Aisyah tersenyum menganggukkan kepala menatap Orangtua Aisyah dan Aisyah, lalu pulang ke rumahnya untuk berganti pakaian.
Setelah berganti pakaian di rumahnya, Ayah Ji-hyeon menghentikannya. “Mau ke mana Kamu?” tanya Ayahnya.
“Mau ke rumah Aisyah!” jawab Ji-hyeon ketus, karena semenjak perselingkuhan Ayahnya dengan Wanita lain, membuat Ji-hyeon tidak akrab lagi bersama dengan Ayahnya.
“Apa Kamu tidak melihatnya? Di rumah Kamu juga sedang ada pengajian nujuh bulanan Adik Kamu!” ucap Ayahnya.
“Anak Ayah! Bukan Adik aku! Adik aku hanya Jolie! Dan Anak dari Selingkuhan Ayah itu bukanlah Adik aku! Aku tidak mau mengakuinya sebagai Adikku! Tidak perlu melarangku untuk pergi! ...”
“... Aku berhak untuk memutuskan mana yang terbaik, dan mana yang tidak! Pengajian Nenek Aisyah jauh lebih penting bagiku, daripada nujuh bulanan Anakmu bersama dengan Selingkuhanmu itu!” jawab Ji-hyeon ketus dan langsung pergi dari rumahnya menuju ke rumah Aisyah.
“Dasar! Anak kurang ajar!” ucap Ayah Ji-hyeon kesal.
“Udah Mas! Udah!” ucap sang Pelakor berusaha menenangkannya.
Jidan hanya menatap Istri Keduanya itu, begitupun dengan Karissa, dan Jolie yang mau, tidak mau, harus ikut di dalam acara nujuh bulanan, Anak suaminya bersama dengan Wanita lain.

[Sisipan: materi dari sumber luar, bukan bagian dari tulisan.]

Lemma returns_true_witness :
  let self := idle "http://h/pub" [] ∅ in
  let result := download_file (os := mock site_two_names)
                  "http://h/pub/f.txt" "./out/pub/f.txt" self in
  result = (fst result, Some true)
  /\ (Some true = Some true <-> "http://h/pub/f.txt" ∈ downloaded_files (fst result))
  /\ (Some true <> Some true -> downloaded_files (fst result) = downloaded_files self).
Proof.
  intros self result.
  assert (result = (fst result, Some true)) as H by (vm_compute; reflexivity).
  split; [exact H|].
  exact (returns_true_iff_downloaded (os := mock site_two_names)
           "http://h/pub/f.txt" "./out/pub/f.txt" self (fst result) (Some true) H).
Defined.

(** X2: when the GET of a file raises or answers with a 4xx or
    5xx status, [download_file] has done one GET and nothing else to the
    world, has added the URL to [failed_downloads] and returns [False]. *)
Theorem failed_fetch_is_recorded {W : Type} {os : Collaborators W}
    (file_url local_path : string) (self : Downloader W) (w1 w2 : W)
    (answer : option Response) :
  file_url ∉ downloaded_files self ->
  os_makedirs (OsPath.dirname local_path) (world self) = (w1, Some tt) ->
  os_path_exists local_path w1 = false ->
  session_get file_url w1 = (w2, answer) ->
  match answer with
  | None => True
  | Some response => 400 <= status_code response < 600
  end ->
  os_path_exists local_path w2 = false ->
  download_file file_url local_path self
  = (failed_add file_url (set_world w2 (log (Get file_url) self)), Some false).
Proof.
  intros Hnew Hmk Hthere Hget Hbad Hafter.
  assert (attempt file_url local_path self
          = (set_world w2 (log (Get file_url) self), None)) as Ha.
  { unfold attempt, bind, gets, call, modify, ret.
    rewrite bool_decide_eq_false_2 by exact Hnew.
    rewrite Hmk. cbn. rewrite Hthere.
    unfold fetch, bind. rewrite get_effect. cbn. rewrite Hget. cbn.
    destruct answer as [response|]; [|reflexivity].
    unfold raise_for_status, raise.
    assert (Nat.leb 400 (status_code response) && Nat.ltb (status_code response) 600 = true)
      as -> by (apply andb_true_iff; split;
                [apply Nat.leb_le | apply Nat.ltb_lt]; lia).
    reflexivity. }
  unfold download_file, try_except. rewrite Ha, on_failure_steps. cbn.
  rewrite Hafter. reflexivity.
Qed.
(** * Streaming forecast-and-alert pipeline

    A shallow embedding of the two programs that carry the pipeline:

    - [Broker_Forecasting_Temperature_file.py]: the per-sensor sliding
      window (two [deque(maxlen=lookback)]), the autoregressive rolling
      forecast [predict_with_loaded_model] and the future timestamps
      built in [on_message];
    - [Second_IoT_Screen.py]: the threshold check [check_thresholds] and
      the alert display state updated by [update_background_color] and
      [update_alert_text].

    The plotting listener [mqtt_listener.py] is embedded as far as its
    handler fills the same kind of window.

    Temperatures are Python floats, that is IEEE 754 binary64 numbers:
    they are modelled by Rocq's primitive floats, and the comparisons of
    the source are the primitive comparisons.  Library calls whose result
    the programs only pass along (the JSON parser, the Keras model, the
    scaler, ISO-8601 parsing and printing, float formatting) are section
    variables, with the exceptions they can raise: every theorem holds
    for all of them. *)

From Stdlib Require Import ZArith String Ascii Bool Arith Lia PrimFloat Permutation List.
From Stdlib Require DecimalString.
Import ListNotations.

Set Warnings "-register-all".

Local Open Scope string_scope.
Local Open Scope nat_scope.
Local Open Scope list_scope.

(** ** Python values and helpers *)

(** What [json.loads] returns. *)
Inductive json : Type :=
| JNull
| JBool (b : bool)
| JInt (z : Z)
| JFloat (f : float)
| JStr (s : string)
| JArr (l : list json)
| JObj (kv : list (string * json)).

(** [data.get(key)].  The outer [None] is the [AttributeError] raised when
    [data] is not a dict; a missing key gives Python's [None], here [JNull]. *)
Definition dict_get (data : json) (key : string) : option json :=
  match data with
  | JObj kv =>
      Some match find (fun p => String.eqb (fst p) key) kv with
           | Some p => snd p
           | None => JNull
           end
  | _ => None
  end.

(** [l[-n:]]: the last [n] elements, the whole list when it is shorter.
    ([l[-0:]] is [l[0:]], the whole list.) *)
Definition slice_last {A : Type} (n : nat) (l : list A) : list A :=
  if n =? 0 then l else skipn (length l - n) l.

(** The last [n] elements of [l], in order: what a window of capacity [n]
    is expected to hold after the items of [l] arrived one by one. *)
Definition lastn {A : Type} (n : nat) (l : list A) : list A :=
  skipn (length l - n) l.

(** [l[-1]]; [None] is the [IndexError] on an empty list. *)
Definition last_item {A : Type} (l : list A) : option A :=
  match rev l with
  | [] => None
  | x :: _ => Some x
  end.

(** [a[i] = x] on a list of fixed length; [None] is the [IndexError]. *)
Fixpoint set_item {A : Type} (l : list A) (i : nat) (x : A) : option (list A) :=
  match l, i with
  | [], _ => None
  | _ :: t, O => Some (x :: t)
  | h :: t, S j =>
      match set_item t j x with
      | Some t' => Some (h :: t')
      | None => None
      end
  end.

(** [s.replace('Z', '+00:00')]. *)
Fixpoint replace_Z (s : string) : string :=
  match s with
  | EmptyString => EmptyString
  | String c r =>
      if Ascii.eqb c "Z"%char
      then String.append "+00:00" (replace_Z r)
      else String c (replace_Z r)
  end.

(** ** [datetime] and [timedelta] *)

Record datetime : Type := mk_datetime {
  dt_ordinal : Z;        (* proleptic Gregorian ordinal, day 1 is 0001-01-01 *)
  dt_second : Z;         (* second of the day *)
  dt_microsecond : Z;
  dt_utcoffset : option Z  (* tzinfo: minutes east of UTC, None when naive *)
}.

(** [datetime.max.toordinal()], the ordinal of 9999-12-31. *)
Definition MAXORDINAL : Z := 3652059.

(** [d + timedelta(days=i)]: the date moves by [i] days, the time of day and
    the time zone stay; [None] is the [OverflowError] outside years 1..9999. *)
Definition add_days (d : datetime) (i : Z) : option datetime :=
  let days := (dt_ordinal d + i)%Z in
  if ((0 <? days) && (days <=? MAXORDINAL))%Z
  then Some (mk_datetime days (dt_second d) (dt_microsecond d) (dt_utcoffset d))
  else None.

(** Position of a [datetime] on its own time line, in microseconds. *)
Definition to_microseconds (d : datetime) : Z :=
  ((dt_ordinal d * 86400 + dt_second d) * 1000000 + dt_microsecond d)%Z.

(** One day, the fixed step between forecasts, in microseconds. *)
Definition ONE_DAY : Z := (86400 * 1000000)%Z.

(** ** [collections.deque(maxlen=...)] *)

Module Deque.

(** [d.append(x)] on a bounded deque: the item is added on the right and,
    when the deque then holds more than [maxlen] items, one is discarded
    from the left. *)
Definition append {A : Type} (maxlen : nat) (d : list A) (x : A) : list A :=
  let d' := d ++ [x] in
  if maxlen <? length d' then tl d' else d'.

Section Facts.
Context {A : Type}.
Implicit Types (d l : list A) (x : A).

Lemma tl_skipn : forall k l, tl (skipn k l) = skipn (S k) l.
Proof.
  induction k as [|k IH]; intros [|a l]; try reflexivity.
  change (tl (skipn k l) = skipn (S k) l). apply IH.
Qed.

Lemma lastn_length n l : length (lastn n l) = Nat.min (length l) n.
Proof. unfold lastn. rewrite length_skipn. lia. Qed.

Lemma lastn_all n l : length l <= n -> lastn n l = l.
Proof.
  intros H. unfold lastn.
  replace (length l - n) with 0 by lia. reflexivity.
Qed.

“Maaf ya, Om, Tante, cuma aku yang bisa datang, karena di rumah juga lagi ada pengajian nujuh bulanan,” ucap Ji-hyeon pada Keluarga Aisyah.

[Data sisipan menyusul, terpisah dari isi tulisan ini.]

(** * Changelog tooling of expotools: Markdown.ts and Changelogs.ts

    A shallow embedding of the token model, the renderer and the changelog
    operations, followed by the properties proved about them.

    Conventions of the embedding.
    - A JavaScript string is the list of its UTF-16 code units ([jsstring]).
    - A JavaScript array is a [list]; [findIndex] and [splice] follow
      ECMAScript, including the callback's index argument and negative
      start positions.
    - An optional argument is a value of [JSArg]: it may be absent, a string
      or (when a function is handed to [findIndex] as it is) a number.
    - The third-party tokenizer [marked.lexer] is a parameter wherever
      [lexify] is needed.
    - Objects used as maps are association lists of their own properties
      in insertion order.  Reading a key that was never assigned finds
      what every object inherits: [Object.prototype] is taken to hold its
      standard members and nothing else.  Keys that are array indices
      (which JavaScript enumerates first) are outside the model.
    - An exception is a value of [Error]; code that may throw returns a
      [Result].
    - Numbers that are printed (pull requests, list indices) are natural
      numbers, printed in decimal. *)

From Stdlib Require Import List NArith ZArith Bool Arith Lia Permutation.
From Stdlib Require Import Strings.String Strings.Ascii Numbers.DecimalString.
Import ListNotations.

Set Implicit Arguments.

(* ------------------------------------------------------------------ *)
(** ** JavaScript strings *)

Module JS.

Definition jsstring := list N.

(** An ASCII literal as code units. *)
Definition js (s : string) : jsstring :=
  map N_of_ascii (list_ascii_of_string s).

Fixpoint streq (a b : jsstring) : bool :=
  match a, b with
  | [], [] => true
  | x :: a', y :: b' => N.eqb x y && streq a' b'
  | _, _ => false
  end.

(** WhiteSpace and LineTerminator code units, as [String.prototype.trim]
    strips them. *)
Definition isWhiteSpace (c : N) : bool :=
  ((9 <=? c) && (c <=? 13) || (c =? 32) || (c =? 160) || (c =? 5760)
   || (8192 <=? c) && (c <=? 8202) || (c =? 8232) || (c =? 8233)
   || (c =? 8239) || (c =? 8287) || (c =? 12288) || (c =? 65279))%N.

Fixpoint trimLeft (s : jsstring) : jsstring :=
  match s with
  | [] => []
  | c :: s' => if isWhiteSpace c then trimLeft s' else s
  end.

Fixpoint trimRight (s : jsstring) : jsstring :=
  match s with
  | [] => []
  | c :: s' =>
      match trimRight s' with
      | [] => if isWhiteSpace c then [] else [c]
      | r => c :: r
      end
  end.

Definition trim (s : jsstring) : jsstring := trimLeft (trimRight s).

(** [str.repeat(n)] *)
Fixpoint repeat (s : jsstring) (n : nat) : jsstring :=
  match n with
  | O => []
  | S n' => s ++ repeat s n'
  end.

(** [parts.join(sep)] *)
Fixpoint join (sep : jsstring) (parts : list jsstring) : jsstring :=
  match parts with
  | [] => []
  | [p] => p
  | p :: rest => p ++ sep ++ join sep rest
  end.

(** [str.split(sep)] for a one-unit separator: always at least one part. *)
Fixpoint split (sep : N) (s : jsstring) : list jsstring :=
  match s with
  | [] => [[]]
  | c :: s' =>
      if N.eqb c sep then [] :: split sep s'
      else match split sep s' with
           | [] => [[c]]
           | p :: ps => (c :: p) :: ps
           end
  end.
(** * Baystation12/monitor: the Monitor control surface (main.go)

    A shallow embedding of the six request handlers of [main.go]
    ([Start], [Stop], [Update], [RestoreSave], [Commit], [IsRunning]),
    of the response envelope they render, and of the parts of the Go
    libraries they call ([strings], [encoding/hex], [os/exec], go-git,
    go-docker).

    Go strings are byte sequences, and so are Rocq's [string]s (a list
    of 8-bit [ascii]); no encoding is assumed anywhere. *)

From Stdlib Require Import NArith Ascii String.
From stdpp Require Import base option list strings gmap.

Open Scope string_scope.

(** ** Package [strings] (Go standard library) *)

Module Strings.

(** [utf8.RuneSelf]: bytes below it are single-byte runes. *)
Definition RuneSelf : N := 128.

Definition byte_val (c : ascii) : N := Ascii.N_of_ascii c.

(** [ToLower], the loop body of its ASCII path:
    [if 'A' <= c && c <= 'Z' { c += 'a' - 'A' }]. *)
Definition lower_byte (c : ascii) : ascii :=
  if ((65 <=? byte_val c) && (byte_val c <=? 90))%N
  then Ascii.ascii_of_N (byte_val c + 32)
  else c.

(** The first loop of [ToLower]: is every byte below [RuneSelf]? *)
Fixpoint isASCII (s : string) : bool :=
  match s with
  | EmptyString => true
  | String c s' => (byte_val c <? RuneSelf)%N && isASCII s'
  end.

Fixpoint map_bytes (f : ascii -> ascii) (s : string) : string :=
  match s with
  | EmptyString => EmptyString
  | String c s' => String (f c) (map_bytes f s')
  end.

(** [strings.ToLower(s)].  An all-ASCII string is lowered byte by byte
    (when it has no upper-case letter Go returns [s] itself, which is
    the same string); any other string goes to
    [Map(unicode.ToLower, s)], which depends on the Unicode tables and
    is the parameter [unicode_lower]. *)
Definition ToLower (unicode_lower : string -> string) (s : string) : string :=
  if isASCII s then map_bytes lower_byte s else unicode_lower s.

(** [asciiSpace]: the six bytes ['\t', '\n', '\v', '\f', '\r', ' ']. *)
Definition asciiSpace (c : ascii) : bool :=
  let n := byte_val c in
  ((n =? 9) || (n =? 10) || (n =? 11) || (n =? 12) || (n =? 13) || (n =? 32))%N.

(** One scanning loop of [TrimSpace].  Both of its loops do the same
    on the bytes they meet: stop with a fall-back request at a byte
    [>= RuneSelf], stop at an ASCII byte that is no space, go on
    otherwise.  The result is (fall back?, what is left). *)
Fixpoint scan_space (s : string) : bool * string :=
  match s with
  | EmptyString => (false, EmptyString)
  | String c s' =>
      if (RuneSelf <=? byte_val c)%N then (true, s)
      else if asciiSpace c then scan_space s'
      else (false, s)
  end.

(** [strings.TrimSpace(s)]: the first loop scans from the left, the
    second scans [s[start:]] from the right; either one hands what is
    left to [TrimFunc(_, unicode.IsSpace)] (the parameter
    [unicode_trim]) when it meets a byte that is not ASCII. *)
Definition TrimSpace (unicode_trim : string -> string) (s : string) : string :=
  let '(fallback, s1) := scan_space s in
  if fallback then unicode_trim s1
  else
    let '(fallback2, r) := scan_space (String.rev s1) in
    if fallback2 then unicode_trim (String.rev r) else String.rev r.

(** [s[len(sep):]] when [s] starts with [sep] ([HasPrefix]). *)
Fixpoint after_prefix (sep s : string) : option string :=
  match sep, s with
  | EmptyString, _ => Some s
  | String a sep', String b s' =>
      if Ascii.eqb a b then after_prefix sep' s' else None
  | String _ _, EmptyString => None
  end.

(** [m := Index(s, sep)] together with the two pieces [genSplit] cuts
    there: [s[:m]] and [s[m+len(sep):]]; [None] when [m < 0]. *)
Fixpoint cut (sep s : string) : option (string * string) :=
  match after_prefix sep s with
  | Some rest => Some (EmptyString, rest)
  | None =>
      match s with
      | EmptyString => None
      | String c s' =>
          match cut sep s' with
          | Some (a, b) => Some (String c a, b)
          | None => None
          end
      end
  end.

(** The loop of [genSplit(s, sep, 0, n)], with [k = n - 1 - i] rounds
    left: [for i < n-1 { m := Index(s, sep); if m < 0 { break }; ... }],
    then [a[i] = s]. *)
Fixpoint genSplit (s sep : string) (k : nat) : list string :=
  match k with
  | O => [s]
  | S k' =>
      match cut sep s with
      | None => [s]
      | Some (a, rest) => a :: genSplit rest sep k'
      end
  end.

(** [strings.SplitN(s, sep, n)] for a non-empty [sep] and [n >= 0]
    (the only way the monitor calls it: [sep = "\n"], [n = 2]);
    [n == 0] gives [nil]. *)
Definition SplitN (s sep : string) (n : nat) : list string :=
  match n with
  | O => []
  | S k => genSplit s sep k
  end.

End Strings.

Definition LF : string := String (Ascii.ascii_of_N 10) EmptyString.

(** ** Package [encoding/hex] (Go standard library) *)

Module Hex.

Definition hextable : string := "0123456789abcdef".

(** [hextable[n]]; every index the encoder computes is below 16. *)
Definition digit (n : N) : ascii :=
  match String.get (N.to_nat n) hextable with
  | Some c => c
  | None => Ascii.zero
  end.

(** [hex.EncodeToString(src)]:
    [dst[j] = hextable[v>>4]; dst[j+1] = hextable[v&0x0f]]. *)
Fixpoint EncodeToString (src : list Byte.byte) : string :=
  match src with
  | [] => EmptyString
  | v :: src' =>
      String (digit (N.shiftr (Byte.to_N v) 4))
        (String (digit (N.land (Byte.to_N v) 15)) (EncodeToString src'))
  end.

End Hex.

(** ** The data of [main.go] *)

Record Config := {
  Password : string;
  StartScript : string;
  StopScript : string;
  UpdateScript : string;
  RestoreSaveScript : string;
  GitDir : string;
  PidFile : string;
  Container : string
}.

(** The values the monitor stores in [Message interface{}]: a string,
    a [bool], or the [map[string]string] of the commit handler. *)
Inductive any : Type :=
| VString (s : string)
| VBool (b : bool)
| VStringMap (m : gmap string string).

Record Response := {
  Success : bool;
  Message : any
}.

Definition NewResponse (success : bool) (message : any) : Response :=
  {| Success := success; Message := message |}.

(** Go's [error] interface; [%v] prints a non-nil error by its
    [Error()] text, which is all the monitor observes of it.  A nil
    error is [None]. *)
Record error := { Error : string }.

(** [http.Request]: the parsed form. *)
Record Request := {
  Form : gmap string (list string)
}.

(** [r.FormValue(key)]: the first value of the key, or the empty string. *)
Definition FormValue (r : Request) (key : string) : string :=
  match Form r !! key with
  | Some (v :: _) => v
  | _ => EmptyString
  end.

(** go-git: [plumbing.Hash] is [[20]byte]. *)
Module Plumbing.

Record Hash := {
  bytes : list Byte.byte;
  size : length bytes = 20
}.

(** [func (h Hash) String() string { return hex.EncodeToString(h[:]) }] *)
Definition String_ (h : Hash) : string := Hex.EncodeToString (bytes h).

(** [plumbing.Reference]; [Hash()] returns its target. *)
Record Reference := {
  Name : string;
  Target : Hash
}.

End Plumbing.

(** go-git: [object.Commit], with a type [Time] for [time.Time]. *)
Module Object.

Record Signature (Time : Type) := {
  Name : string;
  Email : string;
  When : Time
}.

Record Commit (Time : Type) := {
  Hash : Plumbing.Hash;
  Author : Signature Time;
  Committer : Signature Time;
  Message : string
}.

Arguments Name {Time} _.
Arguments Email {Time} _.
Arguments When {Time} _.
Arguments Hash {Time} _.
Arguments Author {Time} _.
Arguments Committer {Time} _.
Arguments Message {Time} _.

End Object.

(** go-docker: the part of [types.ContainerJSON] the monitor reads.
    [ContainerJSON] embeds a [*ContainerJSONBase], whose field [State]
    is a [*ContainerState]; a nil pointer is [None]. *)
Module Types.

Record ContainerState := {
  Status : string;
  Running : bool
}.

Record ContainerJSONBase := {
  ID : string;
  State : option ContainerState
}.

Record ContainerJSON := {
  Base : option ContainerJSONBase
}.

End Types.

(** ** Package [os/exec]: a command as [exec.Command(name, arg...)] built it *)

Record Cmd := {
  name : string;
  arg : list string
}.

Definition Command (name : string) (arg : list string) : Cmd :=
  {| name := name; arg := arg |}.

(** The calls a handler makes to its collaborators, in order. *)
Inductive Call : Type :=
| CallRun (c : Cmd)
| CallCombinedOutput (c : Cmd)
| CallPlainOpen (path : string)
| CallHead
| CallCommitObject (h : Plumbing.Hash)
| CallContainerInspect (container : string).

(** What became of a handler: it ran to its end, or it panicked (the
    router's [middleware.Recoverer] then answers in its place). *)
Inductive outcome (A : Type) : Type :=
| Returned (a : A)
| Panicked (reason : string).
Arguments Returned {A} a.
Arguments Panicked {A} reason.

Definition IsReturned {A} (o : outcome A) : bool :=
  match o with Returned _ => true | Panicked _ => false end.

(** The text of Go's panic on reading through a nil pointer. *)
Definition nil_dereference : string :=
  "runtime error: invalid memory address or nil pointer dereference".

(** ** The monitor over a host

    [World] is the state of the machine outside the process (files,
    repository, containers); [Repository] is go-git's repository
    handle and [Time] is [time.Time]. *)

Section Monitor.

Variables World Repository Time : Type.

(** The collaborators.  Running a script may change the world; the
    repository and container queries read it.  The last three fields
    are the Unicode paths of package [strings]:
    [Map(unicode.ToLower, s)], [TrimFunc(s, unicode.IsSpace)], and
    the fact that the former drops no character ([unicode.ToLower]
    never returns a negative rune). *)
Record Host := {
  exec_Run : Cmd -> World -> option error * World;
  exec_CombinedOutput : Cmd -> World -> string * option error * World;
  git_PlainOpen : string -> World -> Repository + error;
  git_Head : Repository -> World -> Plumbing.Reference + error;
  git_CommitObject : Repository -> Plumbing.Hash -> World -> Object.Commit Time + error;
  docker_ContainerInspect : string -> World -> Types.ContainerJSON + error;
  time_Format : Time -> string -> string;
  unicode_lower : string -> string;
  unicode_trim : string -> string;
  unicode_lower_nonempty : forall s, s <> EmptyString -> unicode_lower s <> EmptyString
}.

(** What a handler sees and leaves behind: the world, the calls made
    so far, and the envelopes [render.Render] wrote to the
    [http.ResponseWriter]. *)
Record State := {
  world : World;
  calls : list Call;
  rendered : list Response
}.

Definition start_state (w : World) : State :=
  {| world := w; calls := []; rendered := [] |}.

Definition M (A : Type) : Type := State -> outcome A * State.

#[local] Instance M_ret : MRet M := fun A a st => (Returned a, st).

#[local] Instance M_bind : MBind M := fun A B f m st =>
  match m st with
  | (Returned a, st') => f a st'
  | (Panicked reason, st') => (Panicked reason, st')
  end.

Definition panic {A} (reason : string) : M A := fun st => (Panicked reason, st).

Definition logged (c : Call) (st : State) (w : World) : State :=
  {| world := w; calls := calls st ++ [c]; rendered := rendered st |}.

Variable host : Host.

(** [cmd.Run()] *)
Definition Run (cmd : Cmd) : M (option error) := fun st =>
  let '(err, w) := exec_Run host cmd (world st) in
  (Returned err, logged (CallRun cmd) st w).

(** [cmd.CombinedOutput()] *)
Definition CombinedOutput (cmd : Cmd) : M (string * option error) := fun st =>
  let '(out, err, w) := exec_CombinedOutput host cmd (world st) in
  (Returned (out, err), logged (CallCombinedOutput cmd) st w).

(** [git.PlainOpen(path)] *)
Definition PlainOpen (path : string) : M (Repository + error) := fun st =>
  (Returned (git_PlainOpen host path (world st)), logged (CallPlainOpen path) st (world st)).

(** [repo.Head()] *)
Definition Head (repo : Repository) : M (Plumbing.Reference + error) := fun st =>
  (Returned (git_Head host repo (world st)), logged CallHead st (world st)).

“Iya, Ji-hyeon, gak apa-apa kok, silakan masuk, duduk di mana saja yang Kamu inginkan!” ucap Ayah Aisyah tersenyum mempersilahkannya masuk.
Ji-hyeon duduk di samping Aisyah yang duduk merenung.

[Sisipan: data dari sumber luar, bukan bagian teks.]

(** The local variables of [main] at its [return], for the calculator at
    address [l]. *)
Definition main_locals (l : loc) : Main.locals :=
  {| Main.calc := VRef l;
     Main.message := VStr "Hello, World!";
     Main.formatted := VStr "The result is: 8";
     Main.raw_string := VStr "C:\Users\path";
     Main.byte_string := VBytes [x62; x79; x74; x65; x73]%byte;
     Main.decimal := VInt 42;
     Main.floating := VFloat (S754_finite false 7070651414971679 (-51));
     Main.hex_num := VInt 255;
     Main.binary := VInt 10;
     Main.octal := VInt 493;
     Main.complex_num := VComplex (Float64.of_Z 3) (Float64.of_Z 4);
     Main.numbers := VList [VInt 1; VInt 2; VInt 3; VInt 4; VInt 5];
     Main.total := VInt 15;
     Main.x := VInt 10;
     Main.y := VInt 100;
     Main.z := VInt 33 |}.

(** The number an [int] or a finite [float] stands for. *)
Definition exact_value (v : value) : option Q :=
  match v with
  | VInt n => Some (inject_Z n)
  | VFloat f => Float64.exact f
  | _ => None
  end.

(** The numbers [multiply] is annotated for: a [float], or an [int] in
    its place. *)
Definition is_number (v : value) : bool :=
  match v with
  | VInt _ => true
  | VFloat f => Float64.valid f
  | _ => false
  end.

(** The functions the file defines, and a call of one of them with
    positional arguments. *)
Inductive function : Type :=
| F_init
| F_add
| F_multiply
| F_main.

Definition invoke (f : function) (args : list value) : M value :=
  match f with
  | F_init => params2 Calculator.__init__ args
  | F_add => params3 Calculator.add args
  | F_multiply => params2 Calculator.multiply args
  | F_main => match args with [] => main | _ => raise TypeError end
  end.

(** The state with the two module constants rebound. *)
Definition with_constants (debug max_size : value) (st : state) : state :=
  {| heap := heap st;
     globals := <["DEBUG" := debug]> (<["MAX_SIZE" := max_size]> (globals st));
     stdout := stdout st |}.

(** The method calls a client can make on a calculator, with any
    arguments, and the state a sequence of them leaves (a call that
    raises is survived, as under [try]). *)
Inductive op : Type :=
| OpAdd (args : list value)
| OpMultiply (args : list value).

Definition run_op (self : value) (o : op) : M value :=
  match o with
  | OpAdd args => call_method self "add" args
  | OpMultiply args => call_method self "multiply" args
  end.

“Hai!” panggil Ji-hyeon menepuk pundak Aisyah.
Aisyah langsung memeluk Ji-hyeon dan mengatakan “Ternyata Kamu benar-benar menepati janjimu untuk datang ya! Makasih ya!” ucap Aisyah melepaskan pelukannya dan tersenyum menatapnya.
“Iya, sama-sama,” jawab Ji-hyeon tersenyum dan mengelus kepala Aisyah.
Tahlilan Nenek Aisyah akan segera dimulai, dan Aisyah masuk ke dalam untuk mempersiapkan makanan yang akan dibagikan kepada Orang-orang yang datang ke acara tahlilan Neneknya.